Russ Ochsenhirt

Personal information
- Born: April 16, 1912 Sharpsburg, Pennsylvania, U.S.
- Died: October 4, 2002 (aged 90) Akron, Ohio, U.S.
- Listed height: 6 ft 3 in (1.91 m)
- Listed weight: 195 lb (88 kg)

Career information
- High school: Perry (Pittsburgh, Pennsylvania)
- College: Pittsburgh (1931–1934)
- Position: Forward

Career history
- 1934–1939: Akron Goodyear Wingfoots

Career highlights
- MBC champion (1937); NBL champion (1938);

= Russ Ochsenhirt =

American basketball player

Russell William Ochsenhirt (April 16, 1912 – October 4, 2002) was an American basketball player whose career started as a student-athlete at the University of Pittsburgh. He played basketball for four seasons, serving as captain of the 1933–34 team. He was named to Liberty magazine's All-American first team in 1934 and was twice selected to the All-Eastern Intercollegiate honor squad.

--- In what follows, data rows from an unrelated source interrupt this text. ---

(** The writes [do_join_court] ends with. *)
Lemma do_join_court_ok s who amount ds n s' :
  court_inv s -> do_join_court who amount ds s = (Ok n, s') ->
  MinJurorStake <= amount <= free_balance (ledger s) who /\
  (forall info, Participants s !! who = Some info -> pi_stake info <= amount) /\
  exists pool item k,
    pruned (CourtPool s) who amount pool /\
    binary_search_by_key (amount, who) pool_key pool = NotFound k /\
    Z.of_nat (length pool) < MaxCourtParticipants /\
    pool_key item = (amount, who) /\
    s' = set_Participants (<[who := mkInfo amount
             (default 0 (pi_active_lock <$> Participants s !! who)) None ds]> (Participants s))
           (set_CourtPool (vec_insert k item pool)
              (set_ledger (set_lock LockId who amount (ledger s)) s)).
Proof.
  intros Hinv Hr. pose proof Hinv as ((Hs & Hl & Hm) & _). unfold do_join_court in Hr.
  apply bind_ok in Hr as (? & s0 & [Hmin%ensure_ok%Z.leb_le ->]%lift_ok & Hr).
  apply bind_ok in Hr as (s1 & ? & [-> ->]%get_ok & Hr).
  apply bind_ok in Hr as (? & ? & [Hfree%ensure_ok%Z.leb_le ->]%lift_ok & Hr).
  apply bind_ok in Hr as ([[[pool prev] lock] cons] & s2 & Hpool & Hr).
  assert (s2 = s /\ lock = default 0 (pi_active_lock <$> Participants s !! who) /\
          (forall info, Participants s !! who = Some info -> pi_stake info <= amount) /\
          pruned (CourtPool s) who amount pool)
    as (-> & -> & Hst & Hpr).
  { destruct (Participants s !! who) as [info|] eqn:Hi.
    - apply bind_ok in Hpool as ([[q c] o] & ? & [Hh ->]%lift_ok & [[= -> -> -> ->] ->]%mret_ok).
      apply (handle_existing_ok _ (Participants s)) in Hh as (? & ?); [|apply Hinv|done].
      split_and!; [done..| |done]. by intros ? [= <-].
    - apply bind_ok in Hpool as (q & ? & [Hh ->]%lift_ok & [[= -> -> -> ->] ->]%mret_ok).
      apply remove_weakest_ok in Hh. split_and!; [done..|].
      right. split; [|done]. intros st (i & Hi' & _)%Hm. congruence. }
  apply bind_ok in Hr as (idx & ? & [_ ->]%lift_ok & Hr).
  apply bind_ok in Hr as (un & ? & [_ ->]%lift_ok & Hr).
  apply bind_ok in Hr as (pool' & ? & [Hins ->]%lift_ok & Hr).
  apply bind_ok in Hr as (? & ? & [_ ->]%modify_ok & Hr).
  apply bind_ok in Hr as (? & ? & [_ ->]%modify_ok & Hr).
  apply bind_ok in Hr as (? & ? & [_ ->]%modify_ok & [_ ->]%mret_ok).
  split_and!; [lia..|done|].
  destruct (binary_search_by_key _ _ _) as [k|k] eqn:Hb; [done|].
  apply ok_or_ok in Hins. unfold try_insert in Hins.
  destruct (Z.ltb_spec (Z.of_nat (length pool)) MaxCourtParticipants); [|done].
  injection Hins as <-. eexists pool, _, k. split_and!; [done..| |]; [|reflexivity]. done.
Qed.
(* ===== verification/Disputes.v ===== *)
(** * The dispute mechanisms together

    Prediction-markets behind its interface to authorized, court and
    global-disputes, with the three pallets themselves in place of the
    interface, over one ledger and one queue: which outcome a disputed market
    resolves to, and what becomes of a market that is handed from court to a
    global dispute. *)

From S2P Require Import CourtTypes CourtPool CourtSelection CourtVoting CourtInv CourtSpec Authorized GlobalDisputes.
From S2P Require Import Prelude Errors FixedMath Collections Interfaces Balances DisputeQueue Market MultiCurrency CompleteSets.
From S2P Require Import PredictionMarkets PmCalls.

(** ** The pallets over one ledger *)

(** The constants of the pallets, with the currency they share; their own
    ledgers and queues are not used. *)
Class DisputePallets (L : Type) := {
  dp_currency :: Currency L;
  dp_balances :: Balances L;
  dp_court : CourtConfig;
  dp_global_disputes : GdConfig;
  dp_authorized : AuthorizedConfig;
  (** [Slash::on_unbalanced] and [repatriate_reserved_named] into free balance *)
  dp_unbalanced : NegativeImbalance -> L -> L;
  dp_repatriate : Z -> AccountId -> AccountId -> Z -> L -> Res Z * L }.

After he graduated with a degree in electrical engineering, Ochsenhirt moved to Akron, Ohio, where he took a management position with Goodyear Tire and Rubber. He also joined the Goodyear Wingfoots basketball team. He was captain of the 1937–38 squad, which won the championship of the National Basketball League, the forerunner of the National Basketball Association.